+++ RECORD EXCERPTS

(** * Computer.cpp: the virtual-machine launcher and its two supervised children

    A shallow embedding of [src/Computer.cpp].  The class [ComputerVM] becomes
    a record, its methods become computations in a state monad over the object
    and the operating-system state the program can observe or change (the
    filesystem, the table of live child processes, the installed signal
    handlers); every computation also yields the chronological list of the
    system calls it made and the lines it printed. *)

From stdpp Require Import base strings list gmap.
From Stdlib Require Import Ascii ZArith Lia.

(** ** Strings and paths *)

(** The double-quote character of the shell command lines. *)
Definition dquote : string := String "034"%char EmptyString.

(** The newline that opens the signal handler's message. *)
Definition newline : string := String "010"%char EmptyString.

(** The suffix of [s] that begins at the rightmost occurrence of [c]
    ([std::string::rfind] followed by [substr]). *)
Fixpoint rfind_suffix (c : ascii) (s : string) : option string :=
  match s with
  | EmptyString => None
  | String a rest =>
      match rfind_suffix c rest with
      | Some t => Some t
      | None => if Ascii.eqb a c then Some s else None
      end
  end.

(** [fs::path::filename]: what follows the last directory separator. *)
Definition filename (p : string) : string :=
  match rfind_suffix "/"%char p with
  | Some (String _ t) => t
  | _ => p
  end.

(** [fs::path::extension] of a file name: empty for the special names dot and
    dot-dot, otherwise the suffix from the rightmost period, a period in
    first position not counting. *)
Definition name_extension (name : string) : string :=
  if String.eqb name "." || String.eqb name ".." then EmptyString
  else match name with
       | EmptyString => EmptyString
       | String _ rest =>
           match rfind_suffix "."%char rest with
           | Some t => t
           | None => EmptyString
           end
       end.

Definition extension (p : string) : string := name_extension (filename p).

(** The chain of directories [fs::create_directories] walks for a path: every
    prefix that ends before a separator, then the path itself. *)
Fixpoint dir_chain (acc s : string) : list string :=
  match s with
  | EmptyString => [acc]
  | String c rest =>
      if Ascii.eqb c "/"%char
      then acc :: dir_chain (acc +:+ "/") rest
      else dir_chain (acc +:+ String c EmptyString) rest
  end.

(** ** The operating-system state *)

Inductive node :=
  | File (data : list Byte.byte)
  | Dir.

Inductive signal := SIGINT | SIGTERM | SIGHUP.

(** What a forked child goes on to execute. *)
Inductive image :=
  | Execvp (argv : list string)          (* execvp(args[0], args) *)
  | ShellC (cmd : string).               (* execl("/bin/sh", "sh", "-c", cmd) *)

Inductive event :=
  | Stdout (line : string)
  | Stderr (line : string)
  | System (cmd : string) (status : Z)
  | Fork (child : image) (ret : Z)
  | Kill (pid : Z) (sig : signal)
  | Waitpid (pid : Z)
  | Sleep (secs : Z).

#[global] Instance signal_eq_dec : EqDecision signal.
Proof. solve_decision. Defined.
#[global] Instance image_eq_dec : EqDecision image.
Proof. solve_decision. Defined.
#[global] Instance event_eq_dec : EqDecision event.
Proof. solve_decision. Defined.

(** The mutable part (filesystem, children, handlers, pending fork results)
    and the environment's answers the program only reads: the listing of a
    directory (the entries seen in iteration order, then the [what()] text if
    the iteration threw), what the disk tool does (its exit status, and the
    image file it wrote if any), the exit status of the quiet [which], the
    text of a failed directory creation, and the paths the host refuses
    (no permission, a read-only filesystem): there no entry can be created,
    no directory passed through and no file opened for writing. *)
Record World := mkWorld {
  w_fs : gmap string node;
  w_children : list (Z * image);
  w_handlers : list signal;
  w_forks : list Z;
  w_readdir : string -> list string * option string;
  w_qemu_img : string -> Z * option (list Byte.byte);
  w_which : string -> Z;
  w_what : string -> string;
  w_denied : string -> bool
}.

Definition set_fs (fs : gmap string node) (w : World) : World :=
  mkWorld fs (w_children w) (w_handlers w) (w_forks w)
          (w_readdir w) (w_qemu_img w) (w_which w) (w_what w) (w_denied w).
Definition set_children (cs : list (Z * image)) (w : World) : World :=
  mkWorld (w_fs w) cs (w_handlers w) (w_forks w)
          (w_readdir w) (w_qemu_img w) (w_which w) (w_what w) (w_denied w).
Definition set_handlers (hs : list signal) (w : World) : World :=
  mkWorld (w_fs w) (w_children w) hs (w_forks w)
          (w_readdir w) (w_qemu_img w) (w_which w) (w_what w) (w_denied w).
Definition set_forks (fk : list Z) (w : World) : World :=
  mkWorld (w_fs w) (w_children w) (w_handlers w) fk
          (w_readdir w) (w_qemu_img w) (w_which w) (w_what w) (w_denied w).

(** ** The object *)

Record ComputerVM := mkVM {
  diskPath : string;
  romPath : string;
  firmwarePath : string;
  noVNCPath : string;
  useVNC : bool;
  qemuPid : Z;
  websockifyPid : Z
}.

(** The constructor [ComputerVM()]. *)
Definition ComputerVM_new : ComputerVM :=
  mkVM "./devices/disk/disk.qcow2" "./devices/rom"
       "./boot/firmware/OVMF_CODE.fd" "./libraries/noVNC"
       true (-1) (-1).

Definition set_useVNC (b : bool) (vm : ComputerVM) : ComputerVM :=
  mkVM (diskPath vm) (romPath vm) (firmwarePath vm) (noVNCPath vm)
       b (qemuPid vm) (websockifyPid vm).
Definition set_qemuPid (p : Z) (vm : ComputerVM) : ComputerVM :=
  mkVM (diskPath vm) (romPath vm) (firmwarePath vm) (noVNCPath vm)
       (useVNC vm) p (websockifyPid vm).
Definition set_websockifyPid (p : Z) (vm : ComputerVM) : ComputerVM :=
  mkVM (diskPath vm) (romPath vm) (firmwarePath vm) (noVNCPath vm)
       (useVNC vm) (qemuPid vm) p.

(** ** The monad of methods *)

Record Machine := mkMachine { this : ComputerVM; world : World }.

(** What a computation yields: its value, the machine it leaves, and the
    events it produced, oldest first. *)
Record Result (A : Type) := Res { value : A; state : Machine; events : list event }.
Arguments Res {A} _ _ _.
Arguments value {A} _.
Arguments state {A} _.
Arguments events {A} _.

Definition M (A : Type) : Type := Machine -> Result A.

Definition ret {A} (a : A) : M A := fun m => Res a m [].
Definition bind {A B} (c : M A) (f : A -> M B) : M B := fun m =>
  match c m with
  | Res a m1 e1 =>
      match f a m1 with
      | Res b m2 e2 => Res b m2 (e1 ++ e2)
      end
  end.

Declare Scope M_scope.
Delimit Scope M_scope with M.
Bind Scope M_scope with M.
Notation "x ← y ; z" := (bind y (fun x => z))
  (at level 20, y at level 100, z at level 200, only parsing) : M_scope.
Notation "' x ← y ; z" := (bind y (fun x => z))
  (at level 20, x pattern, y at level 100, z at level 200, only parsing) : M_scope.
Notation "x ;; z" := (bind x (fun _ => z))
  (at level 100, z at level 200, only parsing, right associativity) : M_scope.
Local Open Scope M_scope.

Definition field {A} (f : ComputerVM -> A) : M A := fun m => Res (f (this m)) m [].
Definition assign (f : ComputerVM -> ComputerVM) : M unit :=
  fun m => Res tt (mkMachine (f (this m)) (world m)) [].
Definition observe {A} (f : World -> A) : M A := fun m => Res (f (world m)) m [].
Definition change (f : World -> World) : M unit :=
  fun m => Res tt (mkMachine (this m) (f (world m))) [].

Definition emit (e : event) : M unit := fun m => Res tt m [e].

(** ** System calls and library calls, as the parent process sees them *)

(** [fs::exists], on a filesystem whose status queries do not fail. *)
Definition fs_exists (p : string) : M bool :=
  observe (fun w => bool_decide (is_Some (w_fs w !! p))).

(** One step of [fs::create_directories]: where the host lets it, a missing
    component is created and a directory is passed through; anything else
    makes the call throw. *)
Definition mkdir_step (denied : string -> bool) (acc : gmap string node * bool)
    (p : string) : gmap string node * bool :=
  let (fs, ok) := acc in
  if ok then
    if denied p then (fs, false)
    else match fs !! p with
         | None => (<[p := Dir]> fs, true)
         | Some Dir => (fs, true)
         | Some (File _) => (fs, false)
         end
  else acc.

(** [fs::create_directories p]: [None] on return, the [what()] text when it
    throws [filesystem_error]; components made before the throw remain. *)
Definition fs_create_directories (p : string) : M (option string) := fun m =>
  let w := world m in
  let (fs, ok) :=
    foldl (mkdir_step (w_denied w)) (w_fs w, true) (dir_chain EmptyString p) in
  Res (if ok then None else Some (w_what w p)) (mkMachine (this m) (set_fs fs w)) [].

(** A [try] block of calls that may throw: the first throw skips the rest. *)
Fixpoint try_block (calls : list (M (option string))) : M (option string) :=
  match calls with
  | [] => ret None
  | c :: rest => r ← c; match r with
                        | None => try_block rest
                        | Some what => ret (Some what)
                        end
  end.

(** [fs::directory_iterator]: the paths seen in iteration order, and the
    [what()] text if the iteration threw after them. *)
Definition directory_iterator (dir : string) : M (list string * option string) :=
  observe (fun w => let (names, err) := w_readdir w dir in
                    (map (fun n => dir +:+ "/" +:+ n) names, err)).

++++++
+++ RECORD EXCERPTS

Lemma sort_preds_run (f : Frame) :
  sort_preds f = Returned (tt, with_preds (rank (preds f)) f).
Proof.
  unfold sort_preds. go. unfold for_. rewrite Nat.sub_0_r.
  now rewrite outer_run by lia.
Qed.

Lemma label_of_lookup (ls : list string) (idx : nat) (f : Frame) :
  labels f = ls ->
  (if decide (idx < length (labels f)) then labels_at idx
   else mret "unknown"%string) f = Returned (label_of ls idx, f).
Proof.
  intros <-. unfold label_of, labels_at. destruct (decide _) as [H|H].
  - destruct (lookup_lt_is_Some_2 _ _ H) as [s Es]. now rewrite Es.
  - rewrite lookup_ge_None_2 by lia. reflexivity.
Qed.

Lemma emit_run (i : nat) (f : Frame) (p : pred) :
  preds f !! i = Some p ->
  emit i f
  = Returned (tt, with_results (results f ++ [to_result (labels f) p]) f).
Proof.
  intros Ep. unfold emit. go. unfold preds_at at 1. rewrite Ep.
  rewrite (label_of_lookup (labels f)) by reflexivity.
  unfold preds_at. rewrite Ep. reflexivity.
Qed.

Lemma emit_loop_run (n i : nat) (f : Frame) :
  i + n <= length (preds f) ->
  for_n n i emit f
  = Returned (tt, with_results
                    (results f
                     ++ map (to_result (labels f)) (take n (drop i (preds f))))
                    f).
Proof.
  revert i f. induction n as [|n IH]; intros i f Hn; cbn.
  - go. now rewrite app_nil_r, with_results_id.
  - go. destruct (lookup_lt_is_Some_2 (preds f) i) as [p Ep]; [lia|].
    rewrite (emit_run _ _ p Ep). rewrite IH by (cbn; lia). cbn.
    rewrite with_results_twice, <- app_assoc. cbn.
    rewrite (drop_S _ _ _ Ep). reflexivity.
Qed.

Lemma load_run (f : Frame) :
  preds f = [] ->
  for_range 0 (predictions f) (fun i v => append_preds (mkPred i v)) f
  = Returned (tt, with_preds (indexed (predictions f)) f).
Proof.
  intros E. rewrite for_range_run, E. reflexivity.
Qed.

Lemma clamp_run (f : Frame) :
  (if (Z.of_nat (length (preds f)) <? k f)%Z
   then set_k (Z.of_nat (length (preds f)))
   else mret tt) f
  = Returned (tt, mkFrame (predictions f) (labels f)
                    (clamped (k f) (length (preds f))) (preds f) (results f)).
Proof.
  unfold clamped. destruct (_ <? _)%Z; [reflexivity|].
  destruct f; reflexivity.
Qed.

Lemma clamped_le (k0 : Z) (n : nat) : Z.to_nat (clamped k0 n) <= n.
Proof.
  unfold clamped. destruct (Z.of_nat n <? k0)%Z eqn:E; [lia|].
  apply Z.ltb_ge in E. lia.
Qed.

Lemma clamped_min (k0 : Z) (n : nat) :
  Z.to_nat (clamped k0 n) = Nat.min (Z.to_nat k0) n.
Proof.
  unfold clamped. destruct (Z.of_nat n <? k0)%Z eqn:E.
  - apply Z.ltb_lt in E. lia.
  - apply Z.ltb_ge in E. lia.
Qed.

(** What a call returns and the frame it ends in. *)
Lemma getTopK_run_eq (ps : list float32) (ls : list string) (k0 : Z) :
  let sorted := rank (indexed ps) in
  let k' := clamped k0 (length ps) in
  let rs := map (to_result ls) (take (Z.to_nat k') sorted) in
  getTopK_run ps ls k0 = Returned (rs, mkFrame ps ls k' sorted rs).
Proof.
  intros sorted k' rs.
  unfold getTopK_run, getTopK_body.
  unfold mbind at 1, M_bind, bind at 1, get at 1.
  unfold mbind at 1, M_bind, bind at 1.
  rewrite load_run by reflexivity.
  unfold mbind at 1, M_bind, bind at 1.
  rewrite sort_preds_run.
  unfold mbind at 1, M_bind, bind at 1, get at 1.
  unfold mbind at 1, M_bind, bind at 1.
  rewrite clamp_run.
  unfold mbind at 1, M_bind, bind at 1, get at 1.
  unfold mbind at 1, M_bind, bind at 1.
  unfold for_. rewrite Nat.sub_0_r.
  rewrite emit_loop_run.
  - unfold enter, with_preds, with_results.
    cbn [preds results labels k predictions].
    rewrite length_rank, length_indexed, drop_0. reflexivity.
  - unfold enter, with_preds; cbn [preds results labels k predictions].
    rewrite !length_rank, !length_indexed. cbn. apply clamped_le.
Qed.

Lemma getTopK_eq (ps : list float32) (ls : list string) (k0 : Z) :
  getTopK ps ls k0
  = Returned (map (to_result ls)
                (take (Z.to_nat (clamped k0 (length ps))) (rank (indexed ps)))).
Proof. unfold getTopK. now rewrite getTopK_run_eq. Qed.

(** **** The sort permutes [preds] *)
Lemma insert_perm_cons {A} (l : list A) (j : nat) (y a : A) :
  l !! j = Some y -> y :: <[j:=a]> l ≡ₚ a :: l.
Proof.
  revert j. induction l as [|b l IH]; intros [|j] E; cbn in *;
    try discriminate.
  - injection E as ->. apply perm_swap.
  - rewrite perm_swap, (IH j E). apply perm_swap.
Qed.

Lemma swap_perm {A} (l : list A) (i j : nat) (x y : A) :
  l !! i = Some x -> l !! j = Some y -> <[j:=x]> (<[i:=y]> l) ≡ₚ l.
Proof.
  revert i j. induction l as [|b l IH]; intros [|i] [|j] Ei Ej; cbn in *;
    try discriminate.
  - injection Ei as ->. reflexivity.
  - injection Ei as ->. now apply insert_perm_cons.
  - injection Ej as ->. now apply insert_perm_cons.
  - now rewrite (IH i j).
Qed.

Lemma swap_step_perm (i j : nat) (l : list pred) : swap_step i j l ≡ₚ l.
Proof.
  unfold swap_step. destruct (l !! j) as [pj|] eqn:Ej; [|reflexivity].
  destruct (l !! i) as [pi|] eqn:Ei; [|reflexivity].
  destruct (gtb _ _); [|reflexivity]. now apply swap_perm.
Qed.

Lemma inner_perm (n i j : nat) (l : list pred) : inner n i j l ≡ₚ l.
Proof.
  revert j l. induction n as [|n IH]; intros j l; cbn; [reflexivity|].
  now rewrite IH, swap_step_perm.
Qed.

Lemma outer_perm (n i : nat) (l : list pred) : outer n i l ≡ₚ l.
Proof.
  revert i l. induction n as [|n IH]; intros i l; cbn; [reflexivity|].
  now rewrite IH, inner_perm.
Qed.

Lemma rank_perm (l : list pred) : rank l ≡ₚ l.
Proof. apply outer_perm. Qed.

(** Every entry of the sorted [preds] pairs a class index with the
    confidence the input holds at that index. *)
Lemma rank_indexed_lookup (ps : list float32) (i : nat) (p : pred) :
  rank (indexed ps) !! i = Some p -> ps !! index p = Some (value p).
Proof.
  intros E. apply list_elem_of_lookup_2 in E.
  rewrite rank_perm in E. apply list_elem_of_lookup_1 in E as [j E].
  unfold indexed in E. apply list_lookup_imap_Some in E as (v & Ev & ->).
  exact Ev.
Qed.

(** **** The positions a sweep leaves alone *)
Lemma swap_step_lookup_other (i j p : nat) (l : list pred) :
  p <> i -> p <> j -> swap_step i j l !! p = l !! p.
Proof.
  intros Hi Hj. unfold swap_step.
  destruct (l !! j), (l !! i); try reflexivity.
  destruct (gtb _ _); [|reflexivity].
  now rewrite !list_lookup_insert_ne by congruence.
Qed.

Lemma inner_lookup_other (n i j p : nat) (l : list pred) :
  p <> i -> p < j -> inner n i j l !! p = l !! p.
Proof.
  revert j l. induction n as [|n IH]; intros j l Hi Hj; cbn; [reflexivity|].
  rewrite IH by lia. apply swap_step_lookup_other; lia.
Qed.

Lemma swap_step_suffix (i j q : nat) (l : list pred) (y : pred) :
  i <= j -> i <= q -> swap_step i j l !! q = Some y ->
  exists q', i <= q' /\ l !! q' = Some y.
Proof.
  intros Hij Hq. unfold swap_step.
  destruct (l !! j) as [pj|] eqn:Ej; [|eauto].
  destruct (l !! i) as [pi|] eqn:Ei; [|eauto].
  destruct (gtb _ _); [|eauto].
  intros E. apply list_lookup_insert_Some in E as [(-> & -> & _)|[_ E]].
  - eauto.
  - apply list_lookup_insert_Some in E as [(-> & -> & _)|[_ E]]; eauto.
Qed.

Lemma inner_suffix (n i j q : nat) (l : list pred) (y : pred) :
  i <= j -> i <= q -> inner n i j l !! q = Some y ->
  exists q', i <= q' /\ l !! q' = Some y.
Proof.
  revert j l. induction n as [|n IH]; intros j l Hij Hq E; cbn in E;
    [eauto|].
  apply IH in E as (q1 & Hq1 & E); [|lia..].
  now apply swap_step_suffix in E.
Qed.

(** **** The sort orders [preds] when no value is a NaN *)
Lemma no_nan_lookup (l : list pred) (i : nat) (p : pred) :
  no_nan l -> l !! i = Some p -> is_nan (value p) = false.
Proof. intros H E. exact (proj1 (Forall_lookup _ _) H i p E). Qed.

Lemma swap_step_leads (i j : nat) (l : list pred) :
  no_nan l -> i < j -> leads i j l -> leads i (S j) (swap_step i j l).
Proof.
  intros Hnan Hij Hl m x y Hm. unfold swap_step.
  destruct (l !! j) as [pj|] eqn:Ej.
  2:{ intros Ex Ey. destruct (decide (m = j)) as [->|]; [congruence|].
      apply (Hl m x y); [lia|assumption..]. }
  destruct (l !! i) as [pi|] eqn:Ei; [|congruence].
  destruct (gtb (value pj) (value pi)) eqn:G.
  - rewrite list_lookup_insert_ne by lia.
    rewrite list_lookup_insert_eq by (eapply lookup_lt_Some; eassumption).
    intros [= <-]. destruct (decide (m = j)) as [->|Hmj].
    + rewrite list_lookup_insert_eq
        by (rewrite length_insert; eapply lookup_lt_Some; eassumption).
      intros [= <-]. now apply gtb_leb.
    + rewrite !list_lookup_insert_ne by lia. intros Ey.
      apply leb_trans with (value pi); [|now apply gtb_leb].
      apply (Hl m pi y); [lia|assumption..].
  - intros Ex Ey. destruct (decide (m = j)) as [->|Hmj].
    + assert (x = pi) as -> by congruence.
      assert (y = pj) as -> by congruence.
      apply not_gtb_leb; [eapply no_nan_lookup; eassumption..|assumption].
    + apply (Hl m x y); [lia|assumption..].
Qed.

++++++

### EXERCISE BRIEF
From the entries above, print the lines beginning at the one with "(** * Computer.cpp: the" and stopping after the one with "and the operating-system", exactly as written and with nothing else.

### ANSWER TO THIS EXERCISE
(** * Computer.cpp: the virtual-machine launcher and its two supervised children

    A shallow embedding of [src/Computer.cpp].  The class [ComputerVM] becomes
    a record, its methods become computations in a state monad over the object
    and the operating-system state the program can observe or change (the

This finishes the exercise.